- **PROBLEM**
From the entries below, transcribe exactly the lines between the line holding "destruct o as [| | |ps]; try done." and the line holding "h' = after_price l o h", inclusive; skip all other lines.

- **INFORMATION SUPPLIED**
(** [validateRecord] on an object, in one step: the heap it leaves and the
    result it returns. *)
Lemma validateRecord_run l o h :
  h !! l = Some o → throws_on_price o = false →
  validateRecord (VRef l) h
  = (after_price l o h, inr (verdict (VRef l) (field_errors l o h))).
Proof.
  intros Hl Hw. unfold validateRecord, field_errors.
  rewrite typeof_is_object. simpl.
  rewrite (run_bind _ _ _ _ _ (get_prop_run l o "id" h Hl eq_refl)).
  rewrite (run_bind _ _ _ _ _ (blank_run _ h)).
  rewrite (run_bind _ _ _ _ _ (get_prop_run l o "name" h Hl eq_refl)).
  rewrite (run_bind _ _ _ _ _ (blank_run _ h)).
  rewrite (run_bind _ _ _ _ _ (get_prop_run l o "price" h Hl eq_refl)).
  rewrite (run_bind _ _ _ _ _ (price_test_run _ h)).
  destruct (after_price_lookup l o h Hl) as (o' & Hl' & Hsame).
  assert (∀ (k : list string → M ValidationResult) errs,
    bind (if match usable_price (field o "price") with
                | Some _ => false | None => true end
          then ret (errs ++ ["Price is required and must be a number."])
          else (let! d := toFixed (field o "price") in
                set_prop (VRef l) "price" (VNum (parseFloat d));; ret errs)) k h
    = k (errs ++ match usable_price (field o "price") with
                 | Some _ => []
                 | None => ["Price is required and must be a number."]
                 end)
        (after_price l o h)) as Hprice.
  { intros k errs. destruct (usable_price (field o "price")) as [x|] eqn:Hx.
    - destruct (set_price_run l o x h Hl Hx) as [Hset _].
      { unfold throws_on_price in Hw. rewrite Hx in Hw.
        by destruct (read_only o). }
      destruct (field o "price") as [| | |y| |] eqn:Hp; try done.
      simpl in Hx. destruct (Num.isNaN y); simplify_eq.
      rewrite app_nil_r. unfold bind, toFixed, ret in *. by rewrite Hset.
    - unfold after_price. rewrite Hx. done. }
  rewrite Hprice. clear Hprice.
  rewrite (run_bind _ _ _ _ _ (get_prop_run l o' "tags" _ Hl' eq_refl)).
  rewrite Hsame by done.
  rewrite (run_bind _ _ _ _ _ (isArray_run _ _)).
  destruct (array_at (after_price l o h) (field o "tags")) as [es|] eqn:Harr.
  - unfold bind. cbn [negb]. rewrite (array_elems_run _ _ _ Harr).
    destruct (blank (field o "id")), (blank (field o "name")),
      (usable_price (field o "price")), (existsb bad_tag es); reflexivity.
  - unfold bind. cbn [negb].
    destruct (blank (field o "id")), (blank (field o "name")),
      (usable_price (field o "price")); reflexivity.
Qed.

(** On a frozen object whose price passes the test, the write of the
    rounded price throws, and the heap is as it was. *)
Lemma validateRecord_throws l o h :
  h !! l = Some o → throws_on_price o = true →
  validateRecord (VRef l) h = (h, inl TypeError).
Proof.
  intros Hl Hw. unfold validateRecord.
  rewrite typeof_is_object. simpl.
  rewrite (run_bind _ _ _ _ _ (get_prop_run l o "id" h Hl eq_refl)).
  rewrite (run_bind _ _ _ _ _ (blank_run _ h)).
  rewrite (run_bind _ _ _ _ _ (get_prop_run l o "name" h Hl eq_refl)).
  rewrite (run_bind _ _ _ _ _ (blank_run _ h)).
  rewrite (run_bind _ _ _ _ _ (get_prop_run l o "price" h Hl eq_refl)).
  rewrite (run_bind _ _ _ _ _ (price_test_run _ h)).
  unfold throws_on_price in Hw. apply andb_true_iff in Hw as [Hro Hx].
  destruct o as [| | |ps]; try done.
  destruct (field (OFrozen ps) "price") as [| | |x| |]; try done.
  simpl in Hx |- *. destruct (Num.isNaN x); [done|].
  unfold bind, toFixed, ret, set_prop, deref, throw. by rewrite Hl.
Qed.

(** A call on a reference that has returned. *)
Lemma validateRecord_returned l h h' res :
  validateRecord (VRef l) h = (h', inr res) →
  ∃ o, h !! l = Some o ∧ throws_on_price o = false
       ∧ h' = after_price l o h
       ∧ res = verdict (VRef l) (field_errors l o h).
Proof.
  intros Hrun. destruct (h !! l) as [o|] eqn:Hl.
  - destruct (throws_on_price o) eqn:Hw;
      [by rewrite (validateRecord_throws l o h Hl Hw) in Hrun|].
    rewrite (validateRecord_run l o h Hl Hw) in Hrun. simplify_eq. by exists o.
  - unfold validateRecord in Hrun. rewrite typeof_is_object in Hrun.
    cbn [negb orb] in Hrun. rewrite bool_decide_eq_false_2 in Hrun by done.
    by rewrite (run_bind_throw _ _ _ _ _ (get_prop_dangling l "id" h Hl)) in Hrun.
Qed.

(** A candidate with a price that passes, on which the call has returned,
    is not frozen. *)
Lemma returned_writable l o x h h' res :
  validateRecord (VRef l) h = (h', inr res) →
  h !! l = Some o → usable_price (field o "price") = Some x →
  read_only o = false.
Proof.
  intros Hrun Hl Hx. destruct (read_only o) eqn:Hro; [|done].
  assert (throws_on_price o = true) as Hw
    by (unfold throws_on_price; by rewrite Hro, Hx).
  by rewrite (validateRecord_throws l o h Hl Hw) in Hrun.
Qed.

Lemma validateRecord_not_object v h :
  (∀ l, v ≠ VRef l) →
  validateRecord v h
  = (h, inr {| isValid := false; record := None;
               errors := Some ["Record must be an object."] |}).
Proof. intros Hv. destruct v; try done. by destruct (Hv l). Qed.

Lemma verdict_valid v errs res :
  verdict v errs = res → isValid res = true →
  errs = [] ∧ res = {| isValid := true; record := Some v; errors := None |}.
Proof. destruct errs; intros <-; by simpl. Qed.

- **EXERCISE SOLUTION**
  destruct o as [| | |ps]; try done.
  destruct (field (OFrozen ps) "price") as [| | |x| |]; try done.
  simpl in Hx |- *. destruct (Num.isNaN x); [done|].
  unfold bind, toFixed, ret, set_prop, deref, throw. by rewrite Hl.
Qed.

(** A call on a reference that has returned. *)
Lemma validateRecord_returned l h h' res :
  validateRecord (VRef l) h = (h', inr res) →
  ∃ o, h !! l = Some o ∧ throws_on_price o = false
       ∧ h' = after_price l o h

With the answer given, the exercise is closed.